A steel of length 5 m and area of cross-section 40 `cm^(2)` is prevented from expanding along its length while the temperature rises by `10^(@)C`. If coefficient of linear expansion and Young's modulus of steel are `1.2xx10^(-5)K^(-1) and 2xx10^(11)Nm^(-2)` respectively, the force developed in the rail is approximately:

To solve the problem, we will use the relationship between stress, strain, Young's modulus, and the coefficient of linear expansion.
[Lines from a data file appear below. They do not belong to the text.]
(* ===== verification/Replicator.v ===== *)
(** The [Replicator] of [kernel/sync.rs]: sequencing, coalescing, the send
    window with bounded retries, acknowledgement and duplicate suppression,
    over the packet format of [Wire] and the log of [Wal].

    The log file is threaded through the operations that write it.  Statistics
    are [u64] counters that wrap. *)

From Stdlib Require Import Sorting.Sorted.
From stdpp Require Import sets.
From S2P Require Import Prelude Wire Wal.

Module SyncMode.
Inductive SyncMode := Offline | Online.
End SyncMode.
Abbreviation SyncMode := SyncMode.SyncMode.
#[global] Instance sync_mode_eq_dec : EqDecision SyncMode.
Proof. solve_decision. Defined.

Record SyncConfig := mkSyncConfig {
  max_pending : Z;
  max_payload_bytes : Z;
  max_in_flight : Z;
  resend_after_frames : Z;
  max_retries : Z
}.

Definition sync_config_default : SyncConfig := mkSyncConfig 4096 (256 * 1024) 128 3 8.

Record SyncStats := mkSyncStats {
  queued : Z;
  coalesced : Z;
  sent : Z;
  resent : Z;
  acknowledged : Z;
  duplicates : Z;
  dropped_retries : Z;
  rejected_backpressure : Z;
  rejected_receive : Z
}.
Definition sync_stats_default : SyncStats := mkSyncStats 0 0 0 0 0 0 0 0 0.

Definition bump (n : Z) : Z := wrapping_add 64 n 1.
Definition bump_queued s := mkSyncStats (bump (queued s)) (coalesced s) (sent s) (resent s) (acknowledged s) (duplicates s) (dropped_retries s) (rejected_backpressure s) (rejected_receive s).
Definition bump_coalesced s := mkSyncStats (queued s) (bump (coalesced s)) (sent s) (resent s) (acknowledged s) (duplicates s) (dropped_retries s) (rejected_backpressure s) (rejected_receive s).
Definition bump_sent s := mkSyncStats (queued s) (coalesced s) (bump (sent s)) (resent s) (acknowledged s) (duplicates s) (dropped_retries s) (rejected_backpressure s) (rejected_receive s).
Definition bump_resent s := mkSyncStats (queued s) (coalesced s) (sent s) (bump (resent s)) (acknowledged s) (duplicates s) (dropped_retries s) (rejected_backpressure s) (rejected_receive s).
Definition bump_acknowledged s := mkSyncStats (queued s) (coalesced s) (sent s) (resent s) (bump (acknowledged s)) (duplicates s) (dropped_retries s) (rejected_backpressure s) (rejected_receive s).
Definition bump_duplicates s := mkSyncStats (queued s) (coalesced s) (sent s) (resent s) (acknowledged s) (bump (duplicates s)) (dropped_retries s) (rejected_backpressure s) (rejected_receive s).
Definition bump_dropped s := mkSyncStats (queued s) (coalesced s) (sent s) (resent s) (acknowledged s) (duplicates s) (bump (dropped_retries s)) (rejected_backpressure s) (rejected_receive s).
Definition bump_backpressure s := mkSyncStats (queued s) (coalesced s) (sent s) (resent s) (acknowledged s) (duplicates s) (dropped_retries s) (bump (rejected_backpressure s)) (rejected_receive s).
Definition bump_rejected s := mkSyncStats (queued s) (coalesced s) (sent s) (resent s) (acknowledged s) (duplicates s) (dropped_retries s) (rejected_backpressure s) (bump (rejected_receive s)).
(** Every step keeps it. *)
Lemma live_step st st' c tr a ev : pool_inv st tr -> live_inv st c -> tp_workers st <> [] -> a <> AStop -> pool_step st a = Some (st', ev) ->
  exists c', live_inv st' c'.
Proof.
  intros Hinv [Hc Hd Hq Hs] Hne Ha. pose proof (pi_stop _ _ Hinv) as Hstop. rewrite Hd in Hstop. pose proof (pi_pending _ _ Hinv) as Hpend.
  pose proof (busy_bounds (tp_workers st)) as Hbb. pose proof (zlen_nonneg (tp_jobs st)) as Hzl.
  assert (forall k p, tp_clients st !! k = Some p -> k = 0%nat /\ c = p) as Hk.
  { intros [|k] p; rewrite Hc; simpl; [by intros [= ->]|done]. }
  destruct a as [i|k j|k t|k|k| | |t]; cbn [pool_step]; try done.
  - unfold worker_step. destruct (tp_workers st !! i) as [p|] eqn:Hi; [|done]. cbn [mbind option_bind]. destruct p as [| | |j| |]; try done.
    + rewrite Hstop. intros [= <- _]. exists c. split; try done. intros Hj. right. by apply (awake_insert st i WTop).
    + destruct (vec_pop (tp_jobs st)) as [[j jobs]|] eqn:Hpop; intros [= <- _]; exists c.
      * split; try done. intros _. right. by apply (awake_insert st i WLock).
      * rewrite Hstop. apply vec_pop_None in Hpop. by split.
    + intros [= <- _]. exists c. split; try done. intros _. right. by apply (awake_insert st i (WRun j)).
    + intros [= <- _]. exists (wake_client c). split; simpl; [by rewrite Hc|done| |by destruct c].
      intros _. right. destruct (awake_insert st i WDone WTop Hi) as (k & x & Hx & Hax); [done|]. by eapply awake_wake.
  - rewrite Hd. unfold try_execute. destruct (tp_clients st !! k) as [[]|] eqn:Hkc; try done. destruct (Hk _ _ Hkc) as [-> ->].
    rewrite Hstop. destruct (_ <=? _); intros [= <- _]; [exists CIdle; by split|]. exists CNotify. split; simpl; try done; [by rewrite Hc|by left].
  - destruct (tp_clients st !! k) as [[]|] eqn:Hkc; try done. destruct (Hk _ _ Hkc) as [-> ->].
    destruct t as [i|k'|]; simpl.
    + destruct (tp_workers st !! i) as [[]|] eqn:Hi; try done. intros [= <- _]. exists CIdle. split; simpl; [by rewrite Hc|done| |done].
      intros _. right. by apply (awake_insert st i WSleep).
    + destruct (tp_clients st !! k') as [[]|] eqn:Hkc'; try done. by destruct (Hk _ _ Hkc') as [_ ?].
    + destruct (existsb worker_asleep (tp_workers st)) eqn:Has; [done|]. rewrite Hc. simpl. intros [= <- _].
      exists CIdle. split; simpl; [by rewrite Hc|done| |done]. intros _. right. apply asleep_or_awake; [|done|done].
      intros i. by apply (pi_live _ _ Hinv).
  - rewrite Hd. destruct (tp_clients st !! k) as [[]|] eqn:Hkc; try done. destruct (Hk _ _ Hkc) as [-> ->]. intros [= <- _].
    exists CCheck. split; simpl; [by rewrite Hc|done| |done]. intros Hj. destruct (Hq Hj) as [?|?]; [done|by right].
  - unfold wait_idle_turn. destruct (tp_clients st !! k) as [[]|] eqn:Hkc; try done. destruct (Hk _ _ Hkc) as [-> ->].
    rewrite Hstop. destruct (_ && _) eqn:He; intros [= <- _].
    + exists CIdle. split; simpl; [by rewrite Hc|done| |done]. intros Hj. destruct (Hq Hj) as [?|?]; [done|by right].
    + exists CSleep. split; simpl; [by rewrite Hc|done| |].
      * intros Hj. destruct (Hq Hj) as [?|?]; [done|by right].
      * intros _ H0. rewrite H0 in *. destruct (Z.eqb_spec (zlen (tp_jobs st)) 0); [done|]. lia.
  - by rewrite Hd.
  - destruct t as [i|k|]; [| |done]; simpl.
    + destruct (tp_workers st !! i) as [[]|] eqn:Hi; try done. intros [= <- _]. exists c. split; simpl; try done. intros _. right. by apply (awake_insert st i WSleep).
    + destruct (tp_clients st !! k) as [[]|] eqn:Hkc; try done. destruct (Hk _ _ Hkc) as [-> ->]. intros [= <- _].
      exists CCheck. split; simpl; [by rewrite Hc|done| |done]. intros Hj. destruct (Hq Hj) as [?|?]; [done|by right].
Qed.
(* ===== verification/QueuePolicy.v ===== *)
(** Queue family selection of [platform/vulkan_policy.rs] and the device
    choice built on it in [subsystems/renderer.rs]. *)

From stdpp Require Import sets.
From S2P Require Import Prelude.

Definition QUEUE_GRAPHICS : Z := 1.
Definition QUEUE_COMPUTE : Z := 2.
Definition QUEUE_TRANSFER : Z := 4.

Record QueueFamilyInfo := mkQueueFamilyInfo { qf_index : Z; qf_flags : Z; qf_queue_count : Z }.

Definition supports (f : QueueFamilyInfo) (required : Z) : bool :=
  (0 <? qf_queue_count f) && (Z.land (qf_flags f) required =? required).

Record QueueSelection := mkQueueSelection { qs_graphics : Z; qs_compute : Z; qs_transfer : Z }.
Record QueueCreateRequest := mkQueueCreateRequest { qr_family_index : Z; qr_queue_count : Z }.

Inductive QueueSelectionError := NoQueueFamilies.

(** The body of the loop of [build_queue_create_requests]. *)
Definition merge_request (requests : list QueueCreateRequest) (index : Z) : option (list QueueCreateRequest) :=
  this ← requests !z index;
  match vec_position (fun r => qr_family_index r =? qr_family_index this) (take (Z.to_nat index) requests) with
  | Some previous =>
      p ← requests !z previous;
      let requests := zset requests previous (mkQueueCreateRequest (qr_family_index p) (saturating_add 32 (qr_queue_count p) 1)) in
      this ← requests !z index;
      Some (zset requests index (mkQueueCreateRequest (qr_family_index this) 0))
  | None => Some requests
  end.

Definition build_queue_create_requests (selection : QueueSelection) : option (list QueueCreateRequest) :=
  let requests :=
    [mkQueueCreateRequest (qs_graphics selection) 1; mkQueueCreateRequest (qs_compute selection) 1;
     mkQueueCreateRequest (qs_transfer selection) 1] in
  foldl (fun r index => r ← r; merge_request r index) (Some requests) [1; 2].

(** [iter().find(..)]. *)
Definition first_preferred (families : list QueueFamilyInfo) (required avoid : Z) : option QueueFamilyInfo :=
  match find (fun f => supports f required && (Z.land (qf_flags f) avoid =? 0)) families with
  | Some f => Some f
  | None => find (fun f => supports f required) families
  end.

Definition select_queue_families (families : list QueueFamilyInfo) : result QueueSelectionError QueueSelection :=
  let graphics := find (fun f => supports f QUEUE_GRAPHICS) families in
  let compute := first_preferred families QUEUE_COMPUTE QUEUE_GRAPHICS in
  let transfer := first_preferred families QUEUE_TRANSFER (Z.lor QUEUE_GRAPHICS QUEUE_COMPUTE) in
  match graphics, compute, transfer with
  | Some graphics, Some compute, Some transfer =>
      Ok (mkQueueSelection (qf_index graphics) (qf_index compute) (qf_index transfer))
  | _, _, _ => Err NoQueueFamilies
  end.

Record GpuCandidate := mkGpuCandidate { device_score : Z; queue_families : list QueueFamilyInfo }.
Record RenderDevicePlan := mkRenderDevicePlan { candidate_index : Z; queues : QueueSelection }.
Inductive RenderDevicePlanError := NoSuitableDevice.

(** [filter_map] over the enumerated candidates. *)
Fixpoint suitable (index : Z) (candidates : list GpuCandidate) : list (Z * Z * QueueSelection) :=
  match candidates with
  | [] => []
  | c :: candidates =>
      match select_queue_families (queue_families c) with
      | Ok queues => [(index, device_score c, queues)]
      | Err _ => []
      end ++ suitable (index + 1) candidates
  end.

(** [(score, Reverse(index))], compared. *)
Definition device_key_lt (a b : Z * Z * QueueSelection) : bool :=
  (a.1.2 <? b.1.2) || ((a.1.2 =? b.1.2) && (b.1.1 <? a.1.1)).

(** [max_by_key]: the last of the greatest. *)
Definition max_by_key {T} (key_lt : T -> T -> bool) (l : list T) : option T :=
  match l with [] => None | x :: l => Some (foldl (fun best y => if key_lt y best then best else y) x l) end.

Definition choose_render_device (candidates : list GpuCandidate) : result RenderDevicePlanError RenderDevicePlan :=
  match max_by_key device_key_lt (suitable 0 candidates) with
  | Some (candidate_index, _, queues) => Ok (mkRenderDevicePlan candidate_index queues)
  | None => Err NoSuitableDevice
  end.

(** ** Selection *)

(** [f] is the first family good for [required], before all others one that
    is good for nothing in [avoid]. *)
Definition preferred families required avoid f : Prop :=
  exists before after, families = before ++ f :: after /\ supports f required = true /\
  ((Z.land (qf_flags f) avoid = 0 /\
    Forall (fun g => supports g required = true -> Z.land (qf_flags g) avoid <> 0) before) \/
   (Forall (fun g => supports g required = true -> Z.land (qf_flags g) avoid <> 0) families /\
    Forall (fun g => supports g required = false) before)).

Lemma find_first {T} (p : T -> bool) l x :
  find p l = Some x -> exists before after, l = before ++ x :: after /\ p x = true /\ Forall (fun y => p y = false) before.
Proof.
  induction l as [|y l IH]; simpl; [done|]. destruct (p y) eqn:Hp.
  - intros [= <-]. by exists [], l.
  - intros Hf. destruct (IH Hf) as (b & a & -> & Hx & Hb). exists (y :: b), a. split; [done|]. split; [done|]. by constructor.
Qed.

Lemma find_none {T} (p : T -> bool) l : find p l = None <-> Forall (fun y => p y = false) l.
Proof.
  induction l as [|y l IH]; simpl; [done|]. destruct (p y) eqn:Hp; rewrite list.Forall_cons.
  - split; [done|]. intros [? _]. congruence.
  - naive_solver.
Qed.

Lemma supported_not_avoided f required avoid :
  supports f required && (Z.land (qf_flags f) avoid =? 0) = false <-> (supports f required = true -> Z.land (qf_flags f) avoid <> 0).
Proof. destruct (supports f required); simpl; [rewrite Z.eqb_neq|]; naive_solver. Qed.

Lemma first_preferred_Some families required avoid f :
  first_preferred families required avoid = Some f -> preferred families required avoid f.
Proof.
  unfold first_preferred. destruct (find (fun f => _ && _) families) as [g|] eqn:Hg.
  - intros [= <-]. apply find_first in Hg as (b & a & -> & Hs & Hb).
    apply andb_true_iff in Hs as [Hs Ha%Z.eqb_eq]. exists b, a. split; [done|]. split; [done|]. left. split; [done|].
    eapply Forall_impl; [|exact Hb]. intros x. apply supported_not_avoided.
  - intros Hf. apply find_none in Hg. apply find_first in Hf as (b & a & -> & Hs & Hb). exists b, a. split; [done|]. split; [done|].
    right. split; [|done]. eapply Forall_impl; [|exact Hg]. intros x. apply supported_not_avoided.
Qed.

Lemma first_preferred_None families required avoid :
  first_preferred families required avoid = None <-> Forall (fun f => supports f required = false) families.
Proof.
  unfold first_preferred. destruct (find (fun f => _ && _) families) as [g|] eqn:Hg; [|apply find_none].
  split; [done|]. intros Hf. apply find_first in Hg as (b & a & -> & Hs & _). rewrite list.Forall_app, list.Forall_cons in Hf.
  destruct Hf as (_ & Hf & _). by rewrite Hf in Hs.
Qed.

(** What a selection promises. *)
Definition selection_ok families sel : Prop :=
  exists g c t, qs_graphics sel = qf_index g /\ qs_compute sel = qf_index c /\ qs_transfer sel = qf_index t /\
  (exists before after, families = before ++ g :: after /\ supports g QUEUE_GRAPHICS = true /\
     Forall (fun f => supports f QUEUE_GRAPHICS = false) before) /\
  preferred families QUEUE_COMPUTE QUEUE_GRAPHICS c /\
  preferred families QUEUE_TRANSFER (Z.lor QUEUE_GRAPHICS QUEUE_COMPUTE) t.

Definition lacks families : Prop :=
  exists required, required ∈ [QUEUE_GRAPHICS; QUEUE_COMPUTE; QUEUE_TRANSFER] /\ Forall (fun f => supports f required = false) families.

Lemma select_queue_families_spec families :
  match select_queue_families families with Ok sel => selection_ok families sel | Err _ => lacks families end.
Proof.
  unfold select_queue_families.
  destruct (find _ families) as [g|] eqn:Hg; [|exists QUEUE_GRAPHICS; split; [by left|by apply find_none]].
  destruct (first_preferred families QUEUE_COMPUTE _) as [c|] eqn:Hc.
  2: { exists QUEUE_COMPUTE. split; [by right; left|by apply first_preferred_None in Hc]. }
  destruct (first_preferred families QUEUE_TRANSFER _) as [t|] eqn:Ht.
  2: { exists QUEUE_TRANSFER. split; [by right; right; left|by apply first_preferred_None in Ht]. }
  exists g, c, t. do 3 (split; [done|]). split; [exact (find_first _ _ _ Hg)|]. split; by apply first_preferred_Some.
Qed.

Lemma suitable_spec candidates : forall index i score sel, (i, score, sel) ∈ suitable index candidates <->
  exists k c, i = index + Z.of_nat k /\ candidates !! k = Some c /\ score = device_score c /\ select_queue_families (queue_families c) = Ok sel.
Proof.
  induction candidates as [|c l IH]; intros index i score sel; cbn [suitable].
  { rewrite elem_of_nil. split; [done|]. by intros (k & c & _ & ? & _). }
  rewrite elem_of_app, IH. split.
  - intros [H|(k & d & -> & ?)]; [|exists (S k), d; split; [lia|done]].
    destruct (select_queue_families (queue_families c)) eqn:Hs; [|by apply not_elem_of_nil in H]. apply list_elem_of_singleton in H as [= -> -> ->].
    exists 0%nat, c. split; [lia|done].
  - intros ([|k] & d & -> & Hd & -> & Hs); simpl in Hd.
    + injection Hd as ->. left. rewrite Hs. replace (index + Z.of_nat 0) with index by lia. by apply list_elem_of_singleton.
    + right. exists k, d. split; [lia|done].
Qed.

(** [max_by_key] for a total preorder. *)
Lemma foldl_max {T} (key_lt : T -> T -> bool) l : forall x best,
  (forall a b c, key_lt a b = false -> key_lt b c = false -> key_lt a c = false) -> (forall a, key_lt a a = false) ->
  (forall a b, key_lt a b = true -> key_lt b a = false) ->
  foldl (fun best y => if key_lt y best then best else y) x l = best ->
  best ∈ x :: l /\ forall y, y ∈ x :: l -> key_lt best y = false.
Proof.
  induction l as [|z l IH]; intros x best Ht Hr Ha; simpl.
  - intros ->. split; [by left|]. intros y Hy. apply list_elem_of_singleton in Hy as ->. apply Hr.
  - intros Hb. apply IH in Hb as [Hin Hmax]; [|done..]. destruct (key_lt z x) eqn:Hzx.
    + split; [set_unfold; naive_solver|]. intros y. rewrite !elem_of_cons. intros [->|[->|Hy]].
      * apply Hmax. by left.
      * apply (Ht _ x); [apply Hmax; by left|by apply Ha].
      * apply Hmax. by right.
    + split; [by right|]. intros y. rewrite !elem_of_cons. intros [->|[->|Hy]].
      * apply (Ht _ z); [apply Hmax; by left|done].
      * apply Hmax. by left.
      * apply Hmax. by right.
Qed.

(** ** The device *)

(** the device plan.  A device is chosen exactly when some candidate has
    families for all three roles; it is the first of those with the highest
    score, and its plan names the first graphics family and, for compute and
    transfer, the first family dedicated to the role or, without one, the
    first that supports it. *)
Theorem render_device_best candidates :
  match choose_render_device candidates with
  | Ok plan =>
      exists k c, candidate_index plan = Z.of_nat k /\ candidates !! k = Some c /\ selection_ok (queue_families c) (queues plan) /\
      forall j d, candidates !! j = Some d -> ~ lacks (queue_families d) ->
        device_score d <= device_score c /\ ((j < k)%nat -> device_score d < device_score c)
  | Err _ => forall c, c ∈ candidates -> lacks (queue_families c)
  end.
Proof.
  unfold choose_render_device. destruct (max_by_key _ _) as [[[i score] sel]|] eqn:Hm.
  - unfold max_by_key in Hm. destruct (suitable 0 candidates) as [|x l] eqn:Hl; [done|]. injection Hm as Hm.
    apply foldl_max in Hm as [Hin Hmax].
    + rewrite <- Hl in Hin, Hmax. apply suitable_spec in Hin as (k & c & -> & Hc & -> & Hs).
      exists k, c. simpl. split; [lia|]. split; [done|].
      split; [by pose proof (select_queue_families_spec (queue_families c)) as H; rewrite Hs in H|].
      intros j d Hd Hnl. pose proof (select_queue_families_spec (queue_families d)) as H.
      destruct (select_queue_families (queue_families d)) as [sel'|] eqn:Hs'; [|done].
      assert ((Z.of_nat j, device_score d, sel') ∈ suitable 0 candidates) as Hj by (apply suitable_spec; by exists j, d).
      specialize (Hmax _ Hj). unfold device_key_lt in Hmax. simpl in Hmax. zbool. lia.
    + intros [[i1 s1] ?] [[i2 s2] ?] [[i3 s3] ?]. unfold device_key_lt. simpl. lia.
    + intros [[i1 s1] ?]. unfold device_key_lt. simpl. lia.
    + intros [[i1 s1] ?] [[i2 s2] ?]. unfold device_key_lt. simpl. lia.
  - unfold max_by_key in Hm. destruct (suitable 0 candidates) as [|x l] eqn:Hl; [|done]. intros c Hc.
    apply list_elem_of_lookup in Hc as [k Hk]. pose proof (select_queue_families_spec (queue_families c)) as H.
    destruct (select_queue_families (queue_families c)) as [sel|] eqn:Hs; [|done].
    assert ((Z.of_nat k, device_score c, sel) ∈ suitable 0 candidates) as Hj by (apply suitable_spec; by exists k, c).
    rewrite Hl in Hj. by apply not_elem_of_nil in Hj.
Qed.

Lemma position_cons {T} (f : T -> bool) x l :
  vec_position f (x :: l) = if f x then Some 0 else option_map (Z.add 1) (vec_position f l).
Proof.
  unfold vec_position. cbn [list_find]. destruct (f x).
  - by rewrite decide_True by done.
  - rewrite decide_False by (by intros []).  destruct (list_find f l) as [[i y]|]; simpl; [f_equal; lia|done].
Qed.

Lemma merge_second a b c : merge_request [a; b; c] 1 = Some
  (if qr_family_index a =? qr_family_index b then
     [mkQueueCreateRequest (qr_family_index a) (saturating_add 32 (qr_queue_count a) 1); mkQueueCreateRequest (qr_family_index b) 0; c]
   else [a; b; c]).
Proof.
  unfold merge_request. change ([a; b; c] !z 1) with (Some b). cbn [mbind option_bind].
  change (take (Z.to_nat 1) [a; b; c]) with [a]. rewrite position_cons. by destruct (_ =? _).
Qed.

Lemma merge_third a b c : merge_request [a; b; c] 2 = Some
  (if qr_family_index a =? qr_family_index c then
     [mkQueueCreateRequest (qr_family_index a) (saturating_add 32 (qr_queue_count a) 1); b; mkQueueCreateRequest (qr_family_index c) 0]
   else if qr_family_index b =? qr_family_index c then
     [a; mkQueueCreateRequest (qr_family_index b) (saturating_add 32 (qr_queue_count b) 1); mkQueueCreateRequest (qr_family_index c) 0]
   else [a; b; c]).
Proof.
  unfold merge_request. change ([a; b; c] !z 2) with (Some c). cbn [mbind option_bind].
  change (take (Z.to_nat 2) [a; b; c]) with [a; b]. rewrite !position_cons.
  destruct (qr_family_index a =? _); [done|]. by destruct (_ =? _).
Qed.

(** Queues requested of a family. *)
Definition requested (family : Z) (requests : list QueueCreateRequest) : Z :=
  foldr (fun r n => (if qr_family_index r =? family then qr_queue_count r else 0) + n) 0 requests.

Definition roles (family : Z) (sel : QueueSelection) : Z :=
  (if qs_graphics sel =? family then 1 else 0) + (if qs_compute sel =? family then 1 else 0) +
  (if qs_transfer sel =? family then 1 else 0).

(** the create requests.  Building them never goes out of range; of
    every family they ask for one queue per role the selection gives it, and
    the requests that remain after those of no queues are dropped name
    pairwise different families, as device creation requires. *)
Theorem queue_requests_per_family sel :
  exists requests, build_queue_create_requests sel = Some requests /\
  (forall family, requested family requests = roles family sel) /\
  NoDup (map qr_family_index (List.filter (fun r => negb (qr_queue_count r =? 0)) requests)).
Proof.
  destruct sel as [g c t]. unfold build_queue_create_requests, roles. cbn [qs_graphics qs_compute qs_transfer foldl mbind option_bind].
  rewrite merge_second. cbn [qr_family_index mbind option_bind].
  destruct (Z.eqb_spec g c) as [->|H1]; rewrite merge_third; cbn [qr_family_index qr_queue_count];
    [destruct (Z.eqb_spec c t) as [->|H2]|destruct (Z.eqb_spec g t) as [->|H2]; [|destruct (Z.eqb_spec c t) as [->|H3]]];
  change (saturating_add 32 1 1) with 2; try change (saturating_add 32 2 1) with 3;
  (eexists; split; [reflexivity|]); (split; [intros family; cbn [requested foldr qr_family_index qr_queue_count]; repeat case_match; zbool; try lia|]);
  cbn; repeat constructor; rewrite ?elem_of_cons, ?elem_of_nil; lia.
Qed.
Here’s a step-by-step solution: ### Step 1: Understand the Given Values - Length of steel (L) = 5 m - Area of cross-section (A) = 40 cm² = 40 × 10^(-4) m² (conversion from cm² to m²) - Coefficient of linear expansion (α) = 1.2 × 10^(-5) K^(-1) - Change in temperature (ΔT) = 10 °C - Young's modulus (Y) = 2 × 10^(11) N/m² ### Step 2: Calculate the Change in Length (ΔL) The formula for change in length due to thermal expansion is: \[ \Delta L = L \cdot \alpha \cdot \Delta T \] Substituting the values: \[ \Delta L = 5 \, \text{m} \cdot (1.2 \times 10^{-5} \, \text{K}^{-1}) \cdot (10 \, \text{K}) = 5 \cdot 1.2 \times 10^{-4} = 6 \times 10^{-5} \, \text{m} \] ### Step 3: Calculate the Strain (ε) Strain is defined as the change in length divided by the original length: \[ \epsilon = \frac{\Delta L}{L} = \frac{6 \times 10^{-5} \, \text{m}}{5 \, \text{m}} = 1.2 \times 10^{-5} \] ### Step 4: Calculate the Stress (σ) Stress is defined as force per unit area: \[ \sigma = Y \cdot \epsilon \] Substituting the values: \[ \sigma = (2 \times 10^{11} \, \text{N/m}^2) \cdot (1.2 \times 10^{-5}) = 2.4 \times 10^{6} \, \text{N/m}^2 \] ### Step 5: Calculate the Force (F) Using the relationship between stress and force: \[ \sigma = \frac{F}{A} \implies F = \sigma \cdot A \] Substituting the values: \[ F = (2.4 \times 10^{6} \, \text{N/m}^2) \cdot (40 \times 10^{-4} \, \text{m}^2) = 2.4 \times 10^{6} \cdot 0.004 = 9600 \, \text{N} \] ### Step 6: Final Calculation The force developed in the rail is approximately: \[ F \approx 9.6 \times 10^{3} \, \text{N} \approx 1 \times 10^{5} \, \text{N} \] ### Conclusion The force developed in the rail is approximately \( 1 \times 10^{5} \, \text{N} \).